From Slate magazine, a review of the Green Hornet movie (which fails to mention that the soundtrack contains the White Stripes' Red Death At 6:14 and Blue Orchid, for some reason) by Dana Stevens:
But all Gondry's films (not to mention his many remarkable music videos) share a strong sense of visual whimsy and an interest in the spectacle of people at play. His protagonists are children trapped in adult bodies, sometimes literally (as when Jim Carrey in Eternal Sunshine finds himself a baby again, being bathed in the sink by his mother) and always figuratively.
So, 'literally' a child trapped in an adult's body is an adult trapped in a baby's body? This new meaning of literally even eclipses even the old meaning of literally which was, "I am about to say something and I really mean it".
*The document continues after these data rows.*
(** With a store that rejects nothing the loop always returns. *)
Lemma for_of_approve_ok rows : forall f s w,
  never_fails f ->
  working s = Some w ->
  exists n,
    for_of rows (approve_line id approved_by) f s
    = (Return tt,
       mkSession (committed s)
                 (Some (approve_rows id approved_by rows w)) n).
Proof.
  induction rows as [|item rest IH]; intros f s w Hf Hw; simpl.
  - exists (issued s). unfold ret. destruct s; simpl in *. congruence.
  - unfold bind at 1. unfold approve_line, bind, client_query.
    rewrite Hf. rewrite Hw. simpl. rewrite Hf. simpl.
    match goal with
    | |- context [for_of rest _ f ?s1] =>
        destruct (IH f s1 (approve_row id approved_by w item) Hf eq_refl)
          as [n Hn]
    end.
    exists n. exact Hn.
Qed.

End Stepping.

(** The [catch] block never touches the committed store. *)
Lemma catch_rollback f s e :
  match (client_rollback ;;; ret (mkResponse 500 (JFailError e))) f s with
  | (Return r, s') =>
      committed s' = committed s /\ r = mkResponse 500 (JFailError e)
  | (Throw _, s') => committed s' = committed s
  end.
Proof.
  unfold bind, client_rollback, ret.
  destruct (f (issued s)); simpl; auto.
Qed.

(** Every way the [try] body can end, for any fault oracle. *)
Lemma patch_body_cases id status approved_by now f d :
  match patch_body id status approved_by now f (mkSession d None 0) with
  | (Return r, s') =>
      r = json JSuccess
      /\ exists oldStatus,
           current_status id d = Some oldStatus
           /\ committed s'
              = set_status_effect id status oldStatus approved_by now d
  | (Throw _, s') => committed s' = d
  end.
Proof.
  unfold patch_body, bind at 1, client_begin. simpl.
  destruct (f 0%nat); simpl; [reflexivity|].
  unfold bind at 1, client_query at 1. simpl.
  destruct (f 1%nat); simpl; [reflexivity|].
  unfold current_status, set_status_effect, approving.
  destruct (map req_status _) as [|oldStatus rest] eqn:Hsel; simpl;
    [reflexivity|].
  unfold bind at 1.
  destruct (Js.is_str status "approved" && negb (Js.is_str oldStatus "approved"))%bool
    eqn:Hguard.
  - unfold bind at 1, client_query at 1. simpl.
    destruct (f 2%nat); simpl; [reflexivity|].
    match goal with
    | |- context [for_of ?rows _ f ?s0] =>
        pose proof (for_of_approve_tx id approved_by rows f s0 d eq_refl) as Hloop;
        destruct (for_of rows (approve_line id approved_by) f s0) as [[u|e] s1]
    end; simpl in Hloop.
    + destruct Hloop as [Hc Hw].
      unfold bind, client_query, client_commit, ret. rewrite Hw. simpl.
      destruct (f (issued s1)); simpl; [exact Hc|].
      destruct (f (S (issued s1))); simpl; [exact Hc|].
      split; [reflexivity|]. exists oldStatus. rewrite Hguard.
      split; reflexivity.
    + tauto.
  - unfold bind, client_query, client_commit, ret. simpl.
    destruct (f 2%nat); simpl; [reflexivity|].
    destruct (f 3%nat); simpl; [reflexivity|].
    split; [reflexivity|]. exists oldStatus. rewrite Hguard.
    split; reflexivity.
Qed.

(** The same body when the store rejects nothing. *)
Lemma patch_body_ok id status approved_by now f d oldStatus :
  never_fails f ->
  current_status id d = Some oldStatus ->
  exists n,
    patch_body id status approved_by now f (mkSession d None 0)
    = (Return (json JSuccess),
       mkSession (set_status_effect id status oldStatus approved_by now d)
                 None n).
Proof.
  intros Hf Hcur.
  unfold patch_body, bind at 1, client_begin. simpl. rewrite Hf. simpl.
  unfold bind at 1, client_query at 1. simpl. rewrite Hf. simpl.
  unfold current_status in Hcur.
  destruct (map req_status _) as [|o rest] eqn:Hsel; simpl in Hcur;
    [discriminate|].
  injection Hcur as ->.
  unfold set_status_effect, approving.
  unfold bind at 1.
  destruct (Js.is_str status "approved" && negb (Js.is_str oldStatus "approved"))%bool.
  - unfold bind at 1, client_query at 1. simpl. rewrite Hf. simpl.
    match goal with
    | |- context [for_of ?rows _ f ?s0] =>
        destruct (for_of_approve_ok id approved_by rows f s0 d Hf eq_refl)
          as [n Hn]; rewrite Hn
    end.
    unfold bind, client_query, client_commit, ret. simpl.
    rewrite !Hf. simpl. eexists. reflexivity.
  - unfold bind, client_query, client_commit, ret. simpl.
    rewrite !Hf. simpl. eexists. reflexivity.
Qed.

(** A status change that answers success has run to [COMMIT]. *)
Lemma patch_run_success id status approved_by now f d d' :
  run (patch_request_status id status approved_by now) f d
  = (d', Some (json JSuccess)) ->
  exists oldStatus,
    current_status id d = Some oldStatus
    /\ d' = set_status_effect id status oldStatus approved_by now d.
Proof.
  unfold run, patch_request_status, try_catch.
  pose proof (patch_body_cases id status approved_by now f d) as Hb.
  destruct (patch_body id status approved_by now f (mkSession d None 0))
    as [[r|e] s1].
  - destruct Hb as [-> (o & Hcur & Hc)]. intros H. injection H as <-.
    exists o. split; [exact Hcur|exact Hc].
  - pose proof (catch_rollback f s1 e) as Hr.
    destruct ((client_rollback ;;; ret (mkResponse 500 (JFailError e))) f s1)
      as [[r|e'] s2].
    + destruct Hr as [_ ->]. intros H. discriminate H.
    + intros H. discriminate H.
Qed.

(** With a store that rejects nothing, a status change on an existing
    request answers success. *)
Lemma patch_run_ok id status approved_by now f d oldStatus :
  never_fails f ->
  current_status id d = Some oldStatus ->
  run (patch_request_status id status approved_by now) f d
  = (set_status_effect id status oldStatus approved_by now d,
     Some (json JSuccess)).
Proof.
  intros Hf Hcur. unfold run, patch_request_status, try_catch.
  destruct (patch_body_ok id status approved_by now f d oldStatus Hf Hcur)
    as [n Hn].
  rewrite Hn. reflexivity.
Qed.

(* ================================================================== *)
Lemma approve_rows_requests id approved_by rows : forall d,
  requests (approve_rows id approved_by rows d) = requests d.
Proof.
  induction rows as [|item rest IH]; intros d; simpl; [reflexivity|].
  rewrite IH. reflexivity.
Qed.

Lemma approve_rows_items_id_seq id approved_by rows : forall d,
  items_id_seq (approve_rows id approved_by rows d) = items_id_seq d.
Proof.
  induction rows as [|item rest IH]; intros d; simpl; [reflexivity|].
  rewrite IH. reflexivity.
Qed.

(** The loop appends one history row per row of the join, in order. *)
Lemma approve_rows_stock_history id approved_by rows : forall d,
  stock_history (approve_rows id approved_by rows d)
  = (stock_history d ++ map (approval_history id approved_by) rows)%list.
Proof.
  induction rows as [|item rest IH]; intros d; simpl.
  - rewrite app_nil_r. reflexivity.
  - rewrite IH. simpl. rewrite <- app_assoc. reflexivity.
Qed.

Lemma approve_rows_items id approved_by rows : forall d,
  items (approve_rows id approved_by rows d)
  = map (fun i => fold_left deduct rows i) (items d).
Proof.
  induction rows as [|item rest IH]; intros d; simpl.
  - rewrite map_id. reflexivity.
  - rewrite IH. simpl. rewrite map_map. reflexivity.
Qed.

Lemma deduct_item_id i item : item_id (deduct i item) = item_id i.
Proof. unfold deduct. destruct (item_id i =? row_item_id item); reflexivity. Qed.

Lemma fold_deduct_item_id rows : forall i,
  item_id (fold_left deduct rows i) = item_id i.
Proof.
  induction rows as [|item rest IH]; intros i; simpl; [reflexivity|].
  rewrite IH. apply deduct_item_id.
Qed.

(** An item no row names is left as it is. *)
Lemma fold_deduct_untouched rows : forall i,
  (forall item, In item rows -> row_item_id item <> item_id i) ->
  fold_left deduct rows i = i.
Proof.
  induction rows as [|item rest IH]; intros i H; simpl; [reflexivity|].
  assert (Hd : deduct i item = i).
  { unfold deduct. destruct (Z.eqb_spec (item_id i) (row_item_id item)) as [E|E];
      [|reflexivity].
    exfalso. apply (H item); [left; reflexivity|]. symmetry. exact E. }
  rewrite Hd. apply IH. intros it Hit. apply H. right. exact Hit.
Qed.

(** When every row naming the item computes the same quantity, that is
    the quantity that stays. *)
Lemma fold_deduct_quantity q rows : forall i,
  (forall item, In item rows -> row_item_id item = item_id i -> newQty item = q) ->
  (exists item, In item rows /\ row_item_id item = item_id i) ->
  item_quantity (fold_left deduct rows i) = q.
Proof.
  induction rows as [|item rest IH]; intros i Hall [r [Hin Hr]];
    [destruct Hin|].
  simpl.
  destruct (Z.eqb_spec (item_id i) (row_item_id item)) as [E|E].
  - destruct (in_dec Z.eq_dec (item_id i) (map row_item_id rest)) as [Hm|Hm].
    + apply IH.
      * intros it Hit Hid. rewrite deduct_item_id in Hid.
        apply Hall; [right; exact Hit|exact Hid].
      * apply in_map_iff in Hm. destruct Hm as [it [Hid Hit]].
        exists it. rewrite deduct_item_id. auto.
    + rewrite fold_deduct_untouched.
      * unfold deduct. rewrite (proj2 (Z.eqb_eq _ _) E). simpl.
        apply Hall; [left; reflexivity|symmetry; exact E].
      * intros it Hit Hid. apply Hm. apply in_map_iff. exists it.
        rewrite deduct_item_id in Hid. auto.
  - destruct Hin as [->|Hin]; [exfalso; apply E; symmetry; exact Hr|].
    apply IH.
    + intros it Hit Hid. rewrite deduct_item_id in Hid.
      apply Hall; [right; exact Hit|exact Hid].
    + exists r. rewrite deduct_item_id. auto.
Qed.

Lemma mark_request_items id status now d :
  items (mark_request id status now d) = items d.
Proof. reflexivity. Qed.

Lemma mark_request_stock_history id status now d :
  stock_history (mark_request id status now d) = stock_history d.
Proof. reflexivity. Qed.

(** After the status update the request reads back the new status. *)
Lemma mark_request_current_status id status now d oldStatus :
  current_status id d = Some oldStatus ->
  current_status id (mark_request id status now d) = Some status.
Proof.
  unfold current_status, mark_request. simpl.
  induction (requests d) as [|r rest IH]; simpl; [discriminate|].
  destruct (String.eqb_spec (req_id r) id) as [E|E]; simpl.
  - rewrite (proj2 (String.eqb_eq _ _) E). simpl. reflexivity.
  - rewrite (proj2 (String.eqb_neq _ _) E). exact IH.
Qed.
(** C3.  [filter_by_game_time] reads every row's game time as minutes
    since midnight ([parse_hour_minute]: for "H:MM" followed by am or pm in
    any case, (H mod 12 + 12 if pm) * 60 + MM) and, for every table, returns
    in their order, each with its GAME_MIN cell, exactly the rows whose
    minutes lie in 750..810 under "1pm", are at least 960 under "late", and
    exist under "all" or any other filter name.  "1:05pm" is 785 and kept
    under "1pm", "4:00pm" is 960 and kept under "late", "11:59am" is 719 and
    kept under neither. *)
Theorem filter_by_game_time_spec :
  (forall df time_filter,
     filter_by_game_time df time_filter
     = with_game_min <$>
         filter (fun r => time_kept time_filter (game_minutes r)) df) /\
  (forall df r',
     r' ∈ filter_by_game_time df "1pm" <->
     exists r m, r ∈ df /\ r' = with_game_min r
                 /\ game_minutes r = Some m /\ 750 <= m <= 810) /\
  (forall df r',
     r' ∈ filter_by_game_time df "late" <->
     exists r m, r ∈ df /\ r' = with_game_min r
                 /\ game_minutes r = Some m /\ 960 <= m) /\
  (forall df time_filter r',
     time_filter <> "1pm" -> time_filter <> "late" ->
     r' ∈ filter_by_game_time df time_filter <->
     exists r m, r ∈ df /\ r' = with_game_min r /\ game_minutes r = Some m) /\
  (forall h m mark,
     1 <= h <= 12 -> 0 <= m <= 59 ->
     (mark ∈ am_marks ->
      parse_hour_minute (PStr (clock_text h m mark))
      = Some (minutes_since_midnight h m false)) /\
     (mark ∈ pm_marks ->
      parse_hour_minute (PStr (clock_text h m mark))
      = Some (minutes_since_midnight h m true))) /\
  (parse_hour_minute (PStr "1:05pm") = Some 785
   /\ time_kept "1pm" (Some 785) = true) /\
  (parse_hour_minute (PStr "4:00pm") = Some 960
   /\ time_kept "late" (Some 960) = true) /\
  (parse_hour_minute (PStr "11:59am") = Some 719
   /\ time_kept "1pm" (Some 719) = false
   /\ time_kept "late" (Some 719) = false).
Proof.
  split; [exact filter_by_game_time_kept|].
  split; [|split; [|split; [|split]]].
  - intros df r'. rewrite filter_by_game_time_elem. split.
    + intros (r & Hr & -> & K). destruct (game_minutes r) as [m|] eqn:E; [|done].
      exists r, m. simpl in K. apply andb_true_iff in K as [K1 K2].
      repeat split; try done; lia.
    + intros (r & m & Hr & -> & E & K). exists r. rewrite E. simpl.
      repeat split; try done. apply andb_true_iff. split; lia.
  - intros df r'. rewrite filter_by_game_time_elem. split.
    + intros (r & Hr & -> & K). destruct (game_minutes r) as [m|] eqn:E; [|done].
      exists r, m. simpl in K. repeat split; try done; lia.
    + intros (r & m & Hr & -> & E & K). exists r. rewrite E. simpl.
      repeat split; try done. lia.
  - intros df tf r' N1 N2. rewrite filter_by_game_time_elem.
    apply String.eqb_neq in N1, N2. split.
    + intros (r & Hr & -> & K). destruct (game_minutes r) as [m|] eqn:E; [|done].
      now exists r, m.
    + intros (r & m & Hr & -> & E). exists r. rewrite E. simpl.
      now rewrite N1, N2.
  - intros h m mark Hh Hm.
    pose proof clock_text_parses as C.
    rewrite Forall_forall in C. specialize (C h).
    rewrite Forall_forall in C. specialize (C ltac:(apply elem_of_seqZ; lia) m).
    destruct (C ltac:(apply elem_of_seqZ; lia)) as [A P].
    rewrite Forall_forall in A, P. split; [apply A | apply P].
  - repeat split; vm_compute; reflexivity.
Qed.
Lemma entry_without_path_raises_key_error_witness :
  @Resource.check_resource _
    (disk_host (Return [manifest_entry "icon/a.png" false "h-a";
                        {[ "lock" := Resource.JBool true ]};
                        manifest_entry "data/b.json" true "h-b"])
       (fun _ => None) (fun data => data))
    stale_disk
  = (Raise KeyError, stale_disk).
Proof.
  apply (entry_without_path_raises_key_error
           (disk_host (Return [manifest_entry "icon/a.png" false "h-a";
                               {[ "lock" := Resource.JBool true ]};
                               manifest_entry "data/b.json" true "h-b"])
              (fun _ => None) (fun data => data))
           [manifest_entry "icon/a.png" false "h-a"]
           {[ "lock" := Resource.JBool true ]}
           [manifest_entry "data/b.json" true "h-b"]
           false stale_disk stale_disk stale_disk stale_disk);
    reflexivity.
Defined.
I love Michel Gondry's music videos. Try Cibo Matto's Sugar Water if you're not familiar with Gondry. Unfortunately Warner Bros doesn't allow me to embed it here and you probably can't be bothered to click on it, so I guess it'll go unwatched. Here's the making of video. I can embed that.

(Edit: well, that's been removed.)

I can't say if I'll go and see the Green Hornet though. I'm just not that interested in naff superheros. Or maybe the naffness is the point. Ah, Netflix it.